* _WHAT IS REQUIRED_: Where a line below carries the word "unfold", include it in the count, then give the count alone.

* _DATASET ENTRIES_:
Lemma mapAndValidate_rejects_witness :
  mapAndValidate three_tag_records = Invalid (MissingTag 4).
Proof.
  apply (proj1 mapAndValidate_rejects three_tag_records).
  - intros r Hr. unfold three_tag_records in Hr.
    repeat (apply elem_of_cons in Hr as [->|Hr]); [in_list..|].
    by apply elem_of_nil in Hr.
  - intros t Ht. unfold three_tag_records.
    apply elem_of_cons in Ht as [->|Ht];
      [exists (text_record 1 "Acme Corp"); split; [in_list|reflexivity]|].
    apply elem_of_cons in Ht as [->|Ht];
      [exists (text_record 2 "300000000000003"); split; [in_list|reflexivity]|].
    apply elem_of_cons in Ht as [->|Ht];
      [exists (text_record 3 "2023-01-05T13:00:00"); split;
         [in_list|reflexivity]|].
    by apply elem_of_nil in Ht.
Defined.

(** ** Decimal arithmetic *)

Lemma pow10_pos (n : nat) : 0 < 10 ^ Z.of_nat n.
Proof. apply Z.pow_pos_nonneg; lia. Qed.

Lemma pow10_split (s k : nat) :
  (k ≤ s)%nat → 10 ^ Z.of_nat k * 10 ^ Z.of_nat (s - k) = 10 ^ Z.of_nat s.
Proof.
  intros Hk. rewrite <- Z.pow_add_r by lia. f_equal. lia.
Qed.

(** The difference is negative exactly when the first value is the
    smaller one. *)
Lemma dec_sub_negative (a b : Decimal) :
  dec_ltb a b = true ↔ coef (dec_sub a b) < 0.
Proof.
  unfold dec_ltb, dec_sub. cbn [coef scale].
  set (s := Nat.max (scale a) (scale b)).
  pose proof (pow10_split s (scale a) ltac:(lia)) as Ha.
  pose proof (pow10_split s (scale b) ltac:(lia)) as Hb.
  pose proof (pow10_pos (scale a)) as Pa.
  pose proof (pow10_pos (scale b)) as Pb.
  pose proof (pow10_pos (s - scale a)) as Xa.
  pose proof (pow10_pos (s - scale b)) as Xb.
  pose proof (pow10_pos s) as Ps.
  revert Ha Hb Pa Pb Xa Xb Ps.
  generalize (10 ^ Z.of_nat s) (10 ^ Z.of_nat (scale a))
    (10 ^ Z.of_nat (scale b)) (10 ^ Z.of_nat (s - scale a))
    (10 ^ Z.of_nat (s - scale b)).
  intros T P Q X Y Ha Hb Pa Pb Xa Xb Ps. rewrite Z.ltb_lt.
  (* a*Q < b*P  <->  a*X < b*Y, since P*X = Q*Y = T > 0 *)
  assert (HaT : coef a * X * T = coef a * Q * (X * Y)) by (rewrite <- Hb; ring).
  assert (HbT : coef b * Y * T = coef b * P * (X * Y)) by (rewrite <- Ha; ring).
  assert (HXY : 0 < X * Y) by nia.
  split; intros H.
  - assert (coef a * X * T < coef b * Y * T); [|nia].
    rewrite HaT, HbT. by apply Z.mul_lt_mono_pos_r.
  - assert (coef a * X * T < coef b * Y * T) as H' by nia.
    rewrite HaT, HbT in H'. by apply Z.mul_lt_mono_pos_r in H'.
Qed.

* _SOLUTION BELOW_: 3